Les espèces à feuilles caduques doivent compter sur les réserves stockées dans les tiges et les racines pour l'initiation de la croissance printanière de la nouvelle saison. Alors peut-être que les espèces à feuilles persistantes qui peuvent photosynthétiser toute l'année dépendent davantage de la photosynthèse des feuilles pour initier la croissance printanière et stocker moins dans les tiges et les racines. Pour tester cette hypothèse, Wyka et al. (2016) ont étudié les niveaux de glucides non structuraux (NSC) et d'azote de la plante entière chez trois paires d'espèces composées d'une espèce à feuilles persistantes et d'un arbuste à feuilles caduques apparenté.

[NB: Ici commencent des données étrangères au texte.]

(** The pool after a copy that may run over unread bytes. *)
Lemma over_one rb src :
  wf rb -> eqb (read_mirror rb) (write_mirror rb) = false ->
  read_index rb <= write_index rb + Zlen src < buffer_size rb ->
  exists buf,
    blit (buffer_ptr rb) (write_index rb) src = Ok buf /\
    let rb1 := set_write rb buf (write_mirror rb) (wrap 31 (write_index rb + Zlen src)) in
    let rb2 := set_read rb1 (read_mirror rb1) (write_index rb1) in
    wf rb2 /\
    contents rb2 = drop (Z.to_nat (write_index rb + Zlen src - read_index rb))
                     (contents rb ++ src).
Proof.
  intros Hwf Hdiff Hk. pose proof (Zlen_nonneg src). pose proof (live_length rb Hwf) as Hl.
  destruct (Hwf) as (Hs & Hb & Hr & Hw & Hm). rewrite Hdiff in Hm.
  assert (exists b, blit (buffer_ptr rb) (write_index rb) src = Ok b) as [b Hblit].
  { rewrite blit_in by lia. by eexists. }
  pose proof (blit_Zlen _ _ _ _ Hblit) as Hz. exists b. split; [done|].
  rewrite wrap_small by lia. split.
  - unfold wf. simpl. rewrite Hdiff. repeat split; lia.
  - rewrite (contents_cont rb), contents_cont. simpl. rewrite Hdiff.
    rewrite blit_in in Hblit by lia. injection Hblit as <-. unfold Zlen in *.
    unfold live at 1. simpl. rewrite live_blit by lia. fold (live rb).
    replace (Z.to_nat (write_index rb + Z.of_nat (length src)))
      with (Z.to_nat (write_index rb) + length src)%nat by lia.
    rewrite (cont_over_one (live rb) (Z.to_nat (read_index rb))) by lia. f_equal. lia.
Qed.
(** A weather message writes past the seven days of the configuration as soon as the server
    sends more bytes than they hold: the copy is bounded by neither the announced length nor
    the size of [weather_info]. *)
Theorem weather_overflows b len i cfg fs :
  recv_state i = CRS_DATA -> curparse_type i = EMT_SERVERMSG_WEATHER -> 0 < datalen i ->
  0 < len <= Zlen b -> Zlen (weather_info cfg) = sizeof_weather -> sizeof_weather < recv_len i + len ->
  parse_recv_data b len (Client i cfg fs) = Err OutOfBounds.
Proof.
  intros Hst Hty Hd Hlen Hw Hov. unfold parse_recv_data. destruct (Z.leb_spec len 0); [lia|].
  cbn [parse_loop]. rewrite info_step. cbn [recv_info]. rewrite bool_decide_eq_false_2 by (by rewrite Hst).
  assert (slice b 0 len = Ok (take (Z.to_nat len) b)) as Es by (unfold slice; by rewrite decide_True by lia).
  assert (Zlen (take (Z.to_nat len) b) = len) as El by (unfold Zlen in *; rewrite length_take; lia).
  assert (blit (weather_info cfg) (recv_len i) (take (Z.to_nat len) b) = Err OutOfBounds) as Eb.
  { unfold blit. rewrite decide_False; [done|]. rewrite El, Hw. lia. }
  unfold parse_turn. unfold mbind at 1, M_bind at 1. rewrite info_step. cbn [recv_info]. rewrite Hst.
  unfold turn_data. rewrite info_step. cbn [recv_info]. rewrite Hty.
  destruct (Z.ltb_spec 0 (datalen i)); [|lia]. rewrite Z.eqb_refl.
  rewrite (bind_step (gets device_cfg) _ _ _ _ eq_refl), (lift_step _ _ _ _ Es). cbn [device_cfg].
  unfold mbind, M_bind, lift. by rewrite Eb.
Qed.

Lemma weather_overflows_witness :
  parse_recv_data (zeros 1177) 1177
    (Client (RecvInfo CRS_DATA EMT_SERVERMSG_WEATHER 1177 0 0 (zeros 256) 0) init_ele_ds_cfg witness_fs) =
    Err OutOfBounds.
Proof.
  apply (weather_overflows (zeros 1177) 1177
    (RecvInfo CRS_DATA EMT_SERVERMSG_WEATHER 1177 0 0 (zeros 256) 0)).
  - reflexivity.
  - reflexivity.
  - reflexivity.
  - split; [reflexivity|]. vm_compute. discriminate.
  - vm_compute. reflexivity.
  - reflexivity.
Defined.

Conformément à leur hypothèse, les auteurs ont constaté que, bien que les pools de N ne diffèrent pas selon le port des feuilles, les pools de NSC ajustés à la taille des plantes dans les tiges et les racines étaient plus faibles chez les arbustes à feuilles persistantes que chez les arbustes à feuilles caduques. Ils ont également découvert que le feuillage de toutes les espèces contenait plus de la moitié des pools de glucides et d'azote de la plante, ce qui suggère que les feuilles sont un site de stockage majeur, quelle que soit l'habitude des feuilles. Étonnamment, par rapport à leurs homologues à feuilles caduques, le feuillage à vie plus longue des conifères n'avait pas de concentrations plus élevées de composés phénoliques défensifs, ce qui indique qu'ils peuvent compter principalement sur des défenses structurelles pour se protéger. Cette étude unique met en évidence l'importance de mesurer les ratios de biomasse des organes (pool de glucides de la plante entière: taille de la plante) plutôt que simplement la concentration en glucides lors de la quantification de la répartition du carbone au sein de la plante.